Author: Stephen Halliday
Publisher: The History Press
Category : Technology & Engineering
Languages : en
Pages : 359
'An extraordinary history' PETER ACKROYD, The Times 'A lively account of (Bazalgette's) magnificent achievements. . . graphically illustrated' HERMIONE HOBHOUSE 'Halliday is good on sanitary engineering and even better on cloaca, crud and putrefaction . . . (he) writes with the relish of one who savours his subject and has deeply researched it. . . splendidly illustrated' RUTH RENDELL In the sweltering summer of 1858, sewage generated by over two million Londoners was pouring into the Thames, producing a stink so offensive that it drove Members of Parliament from the chamber of the House of Commons.
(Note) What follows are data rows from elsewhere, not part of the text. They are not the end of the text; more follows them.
Lemma active_page (q : TemplateFilter) (d : Store) (docs : list Template.doc)
    (limit skip : Z) :
  f_isActive q = Some true →
  cursor Template.createdAt
    (List.filter (template_matches regex_i q) (templates d)) limit skip
  = Js.Returned docs →
  Forall (λ p, Template.isActive (tdoc p) = true) (List.map (populate d) docs).
Proof.
  intros Hactive Hcursor. apply Forall_forall. intros p Hp.
  apply list_elem_of_fmap in Hp as (t & -> & Ht). simpl.
  apply (cursor_elem_of _ _ _ _ _ Hcursor) in Ht.
  apply list_elem_of_In, filter_In in Ht as [_ Ht].
  by apply (template_matches_active q).
Qed.

Variable Date_now : Z.

Lemma get_dashboard_res (s : Server) :
  ∃ resp, res (snd (get_dashboard regex_i Date_now s)) = Some resp
  ∧ match payload resp with
    | PStats st =>
        status resp = 200%Z
        ∧ ∃ docs,
            cursor Template.createdAt
              (List.filter (template_matches regex_i active_templates)
                 (templates (db s))) 10 0
            = Js.Returned docs
            ∧ recentTemplates st = List.map (populate (db s)) docs
    | PObject _ => status resp = 500%Z
    | _ => False
    end.
Proof.
  unfold get_dashboard, Template_find, Template_countDocuments,
    User_countDocuments. run_handler.
  destruct (fault (db s)) as [e|] eqn:Hf; simpl.
  { eexists. split; [reflexivity|]. reflexivity. }
  repeat (rewrite Hf; simpl).
  eexists. split; [reflexivity|]. simpl. split; [reflexivity|].
  eexists. split; reflexivity.
Qed.

End ListingFacts.

(** C5. The admin template listing and the dashboard's recent templates
    hold active templates only: whatever the store holds and whatever the
    query parameters are, the route answers, and every template in an
    answer has [isActive = true]. *)
Theorem listings_return_active_only
    (regex_i : string → option (string → bool)) (Date_now : Z) (s : Server) :
  (∃ resp, res (snd (get_templates regex_i s)) = Some resp
     ∧ match payload resp with
       | PTemplates ts _ =>
           status resp = 200%Z
           ∧ Forall (λ p, Template.isActive (tdoc p) = true) ts
       | PObject _ => status resp = 500%Z
       | _ => False
       end)
  ∧ (∃ resp, res (snd (get_dashboard regex_i Date_now s)) = Some resp
       ∧ match payload resp with
         | PStats st =>
             status resp = 200%Z
             ∧ Forall (λ p, Template.isActive (tdoc p) = true) (recentTemplates st)
         | PObject _ => status resp = 500%Z
         | _ => False
         end).
Proof.
  split.
  - eexists. split; [apply get_templates_res|].
    unfold templates_page.
    destruct (fault (db s)); [reflexivity|].
    destruct (regex_ok regex_i _); [|reflexivity].
    destruct (cursor _ _ _ _) as [docs|e] eqn:Hcursor; [|reflexivity].
    simpl. split; [reflexivity|].
    eapply active_page; [|exact Hcursor]; reflexivity.
  - destruct (get_dashboard_res regex_i Date_now s) as (resp & Hres & Hresp).
    exists resp. split; [assumption|].
    destruct (payload resp) as [o|? ?|? ?|st|? ?]; try assumption.
    destruct Hresp as (Hstatus & docs & Hcursor & ->).
    split; [assumption|].
    eapply active_page; [|exact Hcursor]; reflexivity.
Qed.

(** What a listing that was sent says about its page. *)
Lemma templates_page_inv (regex_i : string → option (string → bool))
    (s : Server) (st : Z) (ts : list Populated) (pg : Pagination) :
  res (snd (get_templates regex_i s))
  = Some {| status := st; payload := PTemplates ts pg |} →
  let q := query (req s) in
  let matching :=
    List.filter (template_matches regex_i (templates_filter q)) (templates (db s)) in
  ∃ docs,
    cursor Template.createdAt matching (default 20 (limit q) * 1)
      ((number_of (default (plain 1) (page q)) - 1) * default 20 (limit q))
    = Js.Returned docs
    ∧ ts = List.map (populate (db s)) docs
    ∧ pg = {| current := parseInt (default (plain 1) (page q));
              pages := Math_ceil_div (Z.of_nat (length matching))
                         (default 20 (limit q));
              total := Z.of_nat (length matching) |}.
Proof.
  rewrite get_templates_res. unfold templates_page.
  destruct (fault (db s)); [discriminate|].
  destruct (regex_ok regex_i _); [|discriminate].
  destruct (cursor _ _ _ _) as [docs|e]; [|discriminate].
  simpl. intros [= _ <- <-]. eauto.
Qed.

Lemma users_page_inv (regex_i : string → option (string → bool))
    (s : Server) (st : Z) (us : list User.doc) (pg : Pagination) :
  res (snd (get_users regex_i s))
  = Some {| status := st; payload := PUsers us pg |} →
  let q := query (req s) in
  let matching :=
    List.filter (user_matches regex_i (users_filter q)) (users (db s)) in
  cursor User.createdAt matching (default 20 (limit q) * 1)
    ((number_of (default (plain 1) (page q)) - 1) * default 20 (limit q))
  = Js.Returned us
  ∧ pg = {| current := parseInt (default (plain 1) (page q));
            pages := Math_ceil_div (Z.of_nat (length matching))
                       (default 20 (limit q));
            total := Z.of_nat (length matching) |}.
Proof.
  rewrite get_users_res. unfold users_page.
  destruct (fault (db s)); [discriminate|].
  destruct (regex_ok regex_i _); [|discriminate].
  destruct (cursor _ _ _ _) as [docs|e]; [|discriminate].
  simpl. intros [= _ <- <-]. eauto.
Qed.

(** With the store up, an accepted search pattern, a page of at least 1
    and a positive limit, both listings are sent. *)
Lemma listings_are_sent (regex_i : string → option (string → bool))
    (s : Server) :
  let q := query (req s) in
  fault (db s) = None →
  regex_ok regex_i (present (search q)) = true →
  (1 ≤ number_of (default (plain 1) (page q)))%Z →
  (0 < default 20 (limit q))%Z →
  (∃ ts pg, res (snd (get_templates regex_i s))
            = Some {| status := 200; payload := PTemplates ts pg |})
  ∧ (∃ us pg, res (snd (get_users regex_i s))
              = Some {| status := 200; payload := PUsers us pg |}).
Proof.
  intros q Hup Hregex Hpage Hpos.
  rewrite get_templates_res, get_users_res.
  unfold templates_page, users_page. rewrite Hup. simpl. fold q.
  rewrite Hregex.
  assert (Hskip : (0 ≤ (number_of (default (plain 1) (page q)) - 1)
                       * default 20 (limit q))%Z)
    by nia.
  split.
  - edestruct (cursor_skip_ok Template.createdAt) as [docs ->];
      [exact Hskip | simpl; eauto].
  - edestruct (cursor_skip_ok User.createdAt) as [docs ->];
      [exact Hskip | simpl; eauto].
Qed.




(** The page text '1e3' is read as the number 1000 for the skip and as the
    integer 1 for [current]: the route skips 19980 documents and reports
    page 1. *)
Lemma page_text_is_read_twice :
  res (snd (get_templates no_regex
              (serve fifty_templates
                 {| authorization := None; user := None;
                    query := {| page := Some page_1e3; limit := None;
                                search := None; category := None;
                                isPublic := None |};
                    body := ∅ |})))
  = Some {| status := 200;
            payload := PTemplates []
                         {| current := Some 1%Z; pages := Some 3%Z;
                            total := 45 |} |}
  ∧ ((number_of page_1e3 - 1) * 20 = 19980)%Z.
Proof. split; [vm_compute|]; reflexivity. Qed.



Lemma filter_all {A} (f : A → bool) (l : list A) :
  Forall (λ x, f x = true) l → List.filter f l = l.
Proof.
  induction 1 as [|x l Hx _ IH]; simpl; [reflexivity|].
  by rewrite Hx, IH.
Qed.

(** In a store of [n] active templates a request for [n] per page gets all
    [n] back. *)
Lemma crowded_page (n : nat) :
  ∃ ts pg,
    res (snd (get_templates no_regex
                (serve (crowded (S n))
                   (listing_request None (Some (Z.of_nat (S n)))))))
    = Some {| status := 200; payload := PTemplates ts pg |}
    ∧ length ts = S n.
Proof.
  rewrite get_templates_res. unfold templates_page.
  cbn [db serve fault crowded query req listing_request search page limit
       default templates_filter f_or present regex_ok templates
       fmap option_fmap option_map plain number_of parseInt].
  unfold id.
  rewrite filter_all.
  2: { apply Forall_fmap, Forall_forall. intros i _. reflexivity. }
  edestruct (cursor_skip_ok Template.createdAt) as [docs Hdocs];
    [|rewrite Hdocs]; [lia|].
  simpl. eexists _, _. split; [reflexivity|].
  apply cursor_length in Hdocs as [_ Hlen]; [|lia].
  rewrite length_map. rewrite length_fmap, length_seq in Hlen. lia.
Qed.


(* ===================================================================== *)
(** ** Properties of template creation by an admin *)
(* ===================================================================== *)

(** Whatever the body says, the data the route builds is public and owned
    by the caller. *)
Lemma templateData_forced (body : jsobj) (userId : Js.value) :
  Js.get (templateData body userId) "isPublic" = Js.boolean true
  ∧ Js.get (templateData body userId) "createdBy" = userId.
Proof.
  unfold templateData, Js.get. split.
  - rewrite lookup_insert_ne by done. by rewrite lookup_insert_eq.
  - rewrite !lookup_insert_ne by done. by rewrite lookup_insert_eq.
Qed.

Section CreateFacts.

Variable Date_now : Z.
Variable fresh_id : list Template.doc → string.
Variable schema_validate : jsobj → option Js.error.

Local Abbreviation create := (post_templates Date_now fresh_id schema_validate).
The Times called the crisis 'The Great Stink'. Parliament had to act – drastic measures were required to clean the Thames and to improve London's primitive system of sanitation. The great engineer entrusted with this enormous task was Sir Joseph Bazalgette, who rose to the challenge and built the system of intercepting sewers, pumping stations and treatment works that serves London to this day. In the process, he cleansed the Thames and helped banish cholera. The Great Stink of London offers a vivid insight into Bazalgette's achievements and the era in which he worked and lived, including his heroic battles with politicians and bureaucrats that would transform the face and health of the world's then largest city.